Movie Review: Bring Them Down

Most people I know list the Irish as the nicest people on the planet. The last decade or so of movies have shown that underneath that sweet exterior is an infinite well of pain and suffering. And, frankly, stubborn blinded pride. Banshees of Inisherin knows this, fingers and all. And now, Bring Them Down adds some sheep legs to the depression platter that is day to day Irish living. Make sure to give those Irish friends/relatives a hug y’all. They won’t say they need one, but they definitely will.
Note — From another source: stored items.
(** What [regs_get] and [regs_set] do, in any mode. *)
Lemma regs_get_kernel forced mode k pid r :
  (regs_get getregset getregs forced ar mode k pid).2 = Some r ->
  exists f, raw_regs k pid = Some f /\ r = ztake (nwords ar) f.
Proof.
  pose proof (regs_ok (ar := ar) (K := K)) as Hlaws.
  assert (Hw : get_whole getregs ar k pid = Some r -> exists f, raw_regs k pid = Some f /\ r = ztake (nwords ar) f).
  { unfold get_whole; rewrite (getregs_full _ _ _ _ _ _ Hlaws); intros (f & -> & Hf)%fmap_Some; eauto. }
  unfold regs_get; destruct (mode_now forced mode); [exact Hw| |exact Hw].
  destruct (getregset k pid (nwords ar)) as [e|regs] eqn:Hg; [case_ifs; [done|exact Hw]|].
  intros [= ->]; destruct (modern (ar := ar) (K := K)).
  - destruct (raw_regs k pid) as [f|] eqn:Hf.
    + rewrite (getregset_full _ _ _ _ _ _ Hlaws _ _ _ _ eq_refl Hf) in Hg; injection Hg as <-; eauto.
    + rewrite (getregset_gone _ _ _ _ _ _ Hlaws) in Hg by done; done.
  - rewrite (getregset_old _ _ _ _ _ _ Hlaws) in Hg by done; done.
Qed.

Lemma regs_set_kernel forced mode k pid r m' k' ok :
  regs_set setregset getregs setregs forced mode k pid r = (m', k', ok) ->
  same_host k k' /\ raw_mem k' = raw_mem k /\
  (ok = true -> exists f, raw_regs k' pid = Some (r ++ f)).
Proof.
  pose proof (regs_ok (ar := ar) (K := K)) as Hlaws.
  unfold regs_set; destruct (mode_now forced mode).
  2:{ pose proof (setregset_same k pid r) as Hs; destruct (setregset k pid r) as [k1 ok1] eqn:E.
      intros [= <- <- <-]; destruct Hs; split_and?; try done; intros ->.
      apply (setregset_ok _ _ _ _ _ _ Hlaws) in E as (f & _ & ->); eauto. }
  all: destruct (getregs k pid) as [full|]; [|intros [= <- <- <-]; split_and?; [apply same_host_refl|done|done]].
  all: pose proof (setregs_same k pid (r ++ zdrop (strlen r) full)) as Hs;
       destruct (setregs k pid _) as [k1 ok1] eqn:E; intros [= <- <- <-]; destruct Hs; split_and?; try done; intros ->;
       apply (setregs_ok _ _ _ _ _ _ Hlaws) in E; rewrite E; eauto.
Qed.
End transfers.

(** ** The implementation keeps the promises of [GuestLaws] *)

Lemma tracer_read_kernel {ar} `{RawLaws ar K} has_process_vm st pid a n :
  kernel (tracer_read ar has_process_vm st pid a n).1 = kernel st.
Proof.
  unfold tracer_read; destruct (transfer _ _ st) as [st' r] eqn:Ht.
  pattern (kernel st), (kernel st'), r; revert Ht; apply (transfer_ind (fun k k' _ => k' = k)); [|congruence].
  intros m k e k' e' r' Ho; destruct m; cbn [read_once] in Ho.
  - destruct has_process_vm; [destruct (vm_readv _ _ _ _)|]; by injection Ho as <- <- <-.
  - destruct (mem_open _ _ _); [|destruct (mem_pread _ _ _ _)]; by injection Ho as <- <- <-.
  - destruct (peek_loop _ _ _ _ _ _ _ _); by injection Ho as <- <- <-.
Qed.

Lemma same_host_tracer `{HostFS K} (st st' : tracer K) : same_host (kernel st) (kernel st') -> same_host st st'.
Proof. done. Qed.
It’s been a really miserable existence for Michael O’Shea (Christopher Abbott) for a while now. He’s solely responsible for the family herd of sheep, also dealing with an even more miserable cuss of a father Ray (played by the aptly named actor Colm Meaney). Things get worse when the neighbor Gary (Paul Ready) and his son Jack (Barry Keoghan) show up at the market with Michael’s “dead” rams, not ideal. One, because he’s now got to fulfill dad’s wishes and avenge like an alpha male of the flock and two, because Gary happens to be now dating Caroline (Nora-Jane Noone), Michael’s ex whom he hasn’t seen in years.
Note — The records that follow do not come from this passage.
(* ===== verification/PathArg.v ===== *)
(** The helpers of [src/rewrite.c] that the other entry handlers share: scratch
    memory in the guest, the follow mode of a call, and the guest and host path
    that a path argument names. *)

From Stdlib Require Import ZArith Lia Ascii String.
From stdpp Require Import base list numbers.
From S2P Require Import Prelude Stdio Arch Syscalls World Guest Config Path Tracee.
Local Open Scope Z_scope.
Local Open Scope emu_scope.

(** ** Flags of <fcntl.h> *)

Definition O_ACCMODE : Z := 3.
Definition O_RDONLY : Z := 0.
Definition O_CREAT : Z := 0x40.
Definition O_EXCL : Z := 0x80.
Definition O_TRUNC : Z := 0x200.
Definition O_NOFOLLOW (a : arch) : Z := match a with ARM | AARCH64 | PPC64LE => 0x8000 | _ => 0x20000 end.
Definition AT_SYMLINK_NOFOLLOW : Z := 0x100.
Definition AT_SYMLINK_FOLLOW : Z := 0x400.
Definition AT_FDCWD : Z := -100.

Definition has (flags bits : Z) : bool := negb (Z.land flags bits =? 0).

Section pathargs.
Context {abi : ABI} `{HostFS W, GuestMem W}.

Definition SCRATCH_MARGIN : Z := 512.

(** [x & ~0xFUL] *)
Definition align_down_16 (x : Z) : Z := Z.ldiff x 15.

Definition emuroot_scratch (len : Z) : M W Z :=
  t ← the_t;
  let addr := align_down_16 (uword abi_arch (scratch_top t - len)) in
  if scratch_top t <? addr then mret 0        (* wrapped *)
  else _ ← put_t (t <| scratch_top := addr |>); mret addr.

(** A little-endian or big-endian 64-bit field read into a zeroed buffer. *)
Definition read_words (addr n : Z) : M W (list Z) :=
  r ← mem_read addr (8 * n);
  let buf := overlay (default [] r) (zeros (8 * n)) in
  mret ((fun i => value_of abi_arch (ztake 8 (zdrop (8 * Z.of_nat i) buf))) <$> seq 0 (Z.to_nat n)).

Definition emuroot_follow_last (d : path_syscall_t) : M W bool :=
  flags ← (if flag_slot d =? 0 then mret 0 else arg (flag_slot d));
  match mode d with
  | M_FOLLOW => mret true
  | M_NOFOLLOW => mret false
  | M_OPEN => mret (negb (has flags (O_NOFOLLOW abi_arch)) &&
                    negb (Z.land flags (Z.lor O_CREAT O_EXCL) =? Z.lor O_CREAT O_EXCL))
  | M_AT => mret (negb (has flags AT_SYMLINK_NOFOLLOW))
  | M_LINKAT => mret (has flags AT_SYMLINK_FOLLOW)
  | M_OPENAT2 =>
      how ← read_words flags 1;
      mret (negb (has (nth 0 how 0) (O_NOFOLLOW abi_arch)))
  end.

Definition dirfd_slot (sysno slot : Z) : Z :=
  if slot <? 2 then 0
  else if is_nr NR_symlink sysno then 0
  else if is_nr NR_inotify_add_watch sysno then 0
  else slot - 1.

Definition cwd_link (pid : Z) : cstr := snprintf 64 (lit "/proc/" ++ print_d pid ++ lit "/cwd").
Definition fd_link (pid fd : Z) : cstr := snprintf 64 (lit "/proc/" ++ print_d pid ++ lit "/fd/" ++ print_d fd).

(** [None]: the base directory lies outside the emulated namespace (result 0). *)
Definition absolute_guest_path (fd_slot : Z) (path : cstr) (size : Z) : M W (option cstr) :=
  if is_slash (chr_at path 0) then mret (Some (snprintf size path))
  else
    fd ← (if fd_slot =? 0 then mret AT_FDCWD else v ← arg fd_slot; mret (s32 v));
    t ← the_t;
    let link := if fd =? AT_FDCWD then cwd_link (t_pid t) else fd_link (t_pid t) fd in
    base ← ask (fun w => fs_readlink w link);
    ctx ← the_ctx;
    match base with
    | None | Some [] => mret None
    | Some base =>
        base ← defined (into PATH_LEN (ztake (PATH_LEN - 1) base));
        mret ((fun guest_base => snprintf size (unless_slash guest_base ++ [SLASH] ++ path)) <$>
              emuroot_host_to_guest ctx (t_root t) base PATH_LEN)
    end.

Definition strict_openat2 (sysno slot : Z) : M W bool :=
  if is_nr NR_openat2 sysno && (slot =? 2) then
    addr ← arg 3;
    how ← read_words addr 3;
    mret (negb (nth 2 how 0 =? 0))
  else mret false.

Definition is_readlink (sysno : Z) : bool := is_nr NR_readlink sysno || is_nr NR_readlinkat sysno.

(** The path a pointer argument names: [None] for a null or unreadable pointer
    and for the empty string. *)
Definition given_path (slot : Z) : M W (option cstr) :=
  ptr ← arg slot;
  if ptr =? 0 then mret None
  else
    given ← mem_read_str ptr PATH_LEN;
    mret (match given with Some [] => None | _ => given end).

(** [emuroot_translate_path] with the world's readlink. *)
Definition translate (guest : cstr) (follow : bool) (outsz guest_outsz : Z) : M W translation :=
  ctx ← the_ctx; t ← the_t; w ← the_world;
  defined (emuroot_translate_path_ex (fs_readlink w) ctx (t_root t) guest follow outsz guest_outsz).

(** [None]: the argument can't be read (result 0). *)
Definition emuroot_host_path_arg (sysno slot : Z) (follow : bool) : M W (option cstr) :=
  given ← given_path slot;
  match given with
  | None => mret None
  | Some given =>
      guest ← absolute_guest_path (dirfd_slot sysno slot) given (2 * PATH_LEN);
      match guest with
      | None => mret (Some (snprintf PATH_LEN given))     (* outside the emulated namespace *)
      | Some guest => tr ← translate guest follow PATH_LEN 1; mret (Some (tr_host tr))
      end
  end.

(** The guest path with its symlinks resolved, and the host path. *)
Definition emuroot_guest_path_arg (sysno slot : Z) : M W (option (cstr * cstr)) :=
  given ← given_path slot;
  match given with
  | None => mret None
  | Some given =>
      guest ← absolute_guest_path (dirfd_slot sysno slot) given (2 * PATH_LEN);
      match guest with
      | None => mret None
      | Some guest => tr ← translate guest true PATH_LEN PATH_LEN; mret (Some (tr_guest tr, tr_host tr))
      end
  end.
End pathargs.

(** ** Lemmas *)

Lemma align_down_16_spec x : 0 <= x -> align_down_16 x <= x < align_down_16 x + 16 /\ align_down_16 x mod 16 = 0 /\ 0 <= align_down_16 x.
Proof.
  intros Hx; unfold align_down_16; change 15 with (Z.ones 4); rewrite Z.ldiff_ones_r by lia.
  rewrite Z.shiftl_mul_pow2, Z.shiftr_div_pow2 by lia; change (2 ^ 4) with 16.
  pose proof (Z.div_mod x 16 ltac:(lia)); pose proof (Z.mod_pos_bound x 16 ltac:(lia)).
  pose proof (Z.div_pos x 16 Hx ltac:(lia)); rewrite Z.mod_mul by lia; lia.
Qed.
In general, the world is more than not a better place if people treated each other the way the Irish treat others. The big downside is Bring Them Down’s situation: being nice or quiet to “not cause a fuss.” As such, Michael and Jack choose to bury feelings instead of just asking questions to the right person instead of the mean one. As we learn more about the escalating conflict between the two families, the inciting spark is so hilariously innocuous, but the tinderbox was ready to spread like fire, and each growing indignity only makes the anger and hurt deepen and harden. Too bad, since any attempt at understanding and listening would have caused either side to wake up and move on before things get too bad. But assumptions and bad choices build upon one another, to the point that the wrong conclusions get made depending on which side of the story you’re looking at.
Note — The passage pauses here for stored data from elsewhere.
(* ===== verification/Mounts.v ===== *)
(** chroot, mount and umount for a privileged fake root ([src/mounts.c]): chroot
    changes the process's root, bind and pseudo-filesystem mounts become
    bindings of the shared context, and the real call is made harmless. *)

From Stdlib Require Import ZArith Lia Ascii String.
From stdpp Require Import base list numbers.
From S2P Require Import Prelude Arch Syscalls World Guest Creds Config Path Tracee PathArg.
Local Open Scope Z_scope.
Local Open Scope emu_scope.

Definition MS_BIND : Z := 4096.
Definition MS_REMOUNT : Z := 32.
Definition MS_MOVE : Z := 8192.

Section mounts.
Context {abi : ABI} `{HostFS W, GuestMem W}.

Definition neutralize (slot : Z) (to_root : bool) : M W () :=
  slash ← (if to_root then emuroot_scratch 2 else mret 0);
  ok ← (if to_root then
          if slash =? 0 then mret false else mem_write slash [SLASH; NUL]
        else mret true);
  _ ← set_arg slot (if ok : bool then slash else 0);
  _ ← store_regs_now;
  mret ().

Definition guest_dir_exists (w : W) (host : cstr) : bool :=
  match fs_stat w host with Some st => S_ISDIR (st_mode st) | None => false end.

(** [realpath(host, canon) ? canon : host] *)
Definition canonical (w : W) (host : cstr) : cstr := default host (fs_realpath w host).

(** [d] is dereferenced: a null pointer would be undefined behaviour. *)
Definition emulate_chroot (sysno : Z) (d : option path_syscall_t) : M W () :=
  d ← defined d;
  host ← emuroot_host_path_arg sysno (slot1 d) true;
  match host with
  | None => mret ()
  | Some host =>
      ok ← ask (fun w => guest_dir_exists w host);
      if ok : bool then
        root ← ask (fun w => canonical w host);
        _ ← modify_t (fun t => t <| pending_root := snprintf PATH_LEN root |>);
        neutralize (slot1 d) true
      else mret ()
  end.

(** The host directory a pseudo filesystem is bound to. *)
Definition pseudo_fs (fstype : cstr) : option cstr :=
  if strcmp_eq fstype (lit "proc") then Some (lit "/proc")
  else if strcmp_eq fstype (lit "sysfs") then Some (lit "/sys")
  else if strcmp_eq fstype (lit "devtmpfs") then Some (lit "/dev")
  else if strcmp_eq fstype (lit "devpts") then Some (lit "/dev/pts")
  else None.

(** What the mount makes visible: a host path, or nothing. *)
Definition mount_source (sysno flags : Z) : M W (option cstr) :=
  if has flags (Z.lor MS_REMOUNT MS_MOVE) then mret None
  else if has flags MS_BIND then emuroot_host_path_arg sysno 1 true
  else
    p ← arg 3;
    if p =? 0 then mret None
    else fstype ← mem_read_str p 64; mret (fstype ≫= pseudo_fs).

(** A binding made while the guest runs: attached at [host_target]. *)
Definition bind_at (ctx : emuroot_ctx) (host guest_target host_target : cstr) : emuroot_ctx :=
  let '(ctx, rc) := emuroot_bind ctx (Some host) (Some guest_target) in
  if rc =? EMUROOT_OK then
    let i := nbindings ctx - 1 in
    let b := get_binding ctx i in
    let m := snprintf PATH_LEN host_target in
    set_binding ctx i (Binding (Config.host b) (Config.guest b) (guest_len b) m (strlen m))
  else ctx.

Definition emulate_mount (sysno : Z) : M W () :=
  flags ← arg 4;
  target ← emuroot_guest_path_arg sysno 2;
  match target with
  | None => mret ()
  | Some (guest_target, host_target) =>
      host ← mount_source sysno flags;
      _ ← (match host with
           | Some host =>
               ctx ← the_ctx; canon ← ask (fun w => canonical w host);
               set_ctx (bind_at ctx canon guest_target host_target)
           | None => mret ()
           end);
      _ ← modify_t (fun t => t <| mount_handled := true |>);
      neutralize 2 false
  end.

Definition emulate_umount (sysno : Z) : M W () :=
  target ← emuroot_guest_path_arg sysno 1;
  match target with
  | None => mret ()
  | Some (guest_target, _) =>
      ctx ← the_ctx;
      _ ← set_ctx (emuroot_unbind ctx guest_target).1;
      _ ← modify_t (fun t => t <| mount_handled := true |>);
      neutralize 1 false
  end.

(** Was the call emulated? *)
Definition emuroot_emulate_mounts (sysno : Z) (a : option action) : M W bool :=
  t ← the_t;
  if negb (effective (uid (t_creds t)) =? 0) then mret false
  else match a with
       | Some A_CHROOT =>
           _ ← emulate_chroot sysno (emuroot_find_path_syscall sysno);
           t ← the_t; mret (negb (bool_decide (pending_root t = [])))
       | Some A_MOUNT => _ ← emulate_mount sysno; mret true
       | Some A_UMOUNT => _ ← emulate_umount sysno; mret true
       | _ => mret false
       end.
End mounts.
Which is why Christopher Abbott and Barry Keoghan could not be more of a perfect casting. Depending on how you film either one, you could be looking at an unbearably despondent individual whose life is falling apart, or a demon spawn of evil hell bent on bringing the devil to Earth. Writer/director Christopher Andrews uses that dichotomy to his advantage when he shoots, as we see things that use both actors’ bipolarity to great movie effect. You’ll be more than a little terrified with each tense encounter, worried which one of the crazy men will snap first…and more scarily, how will that snap manifest, with all the horrible things that happen in Bring Them Down?

Not too long ago, one of my Irish relatives decided it was time to sell our old family farm. The American group text batted around the idea of maybe buying it from them and trying to make it raising animals in Ireland. After watching Bring Them Down, I’m more content than ever that I was the first hard veto in that chat, with the dreamers unhappy I sat on their dreams, but probably ended up saving them hundreds of thousands of dollars and probably multiple horrific animal deaths along the way.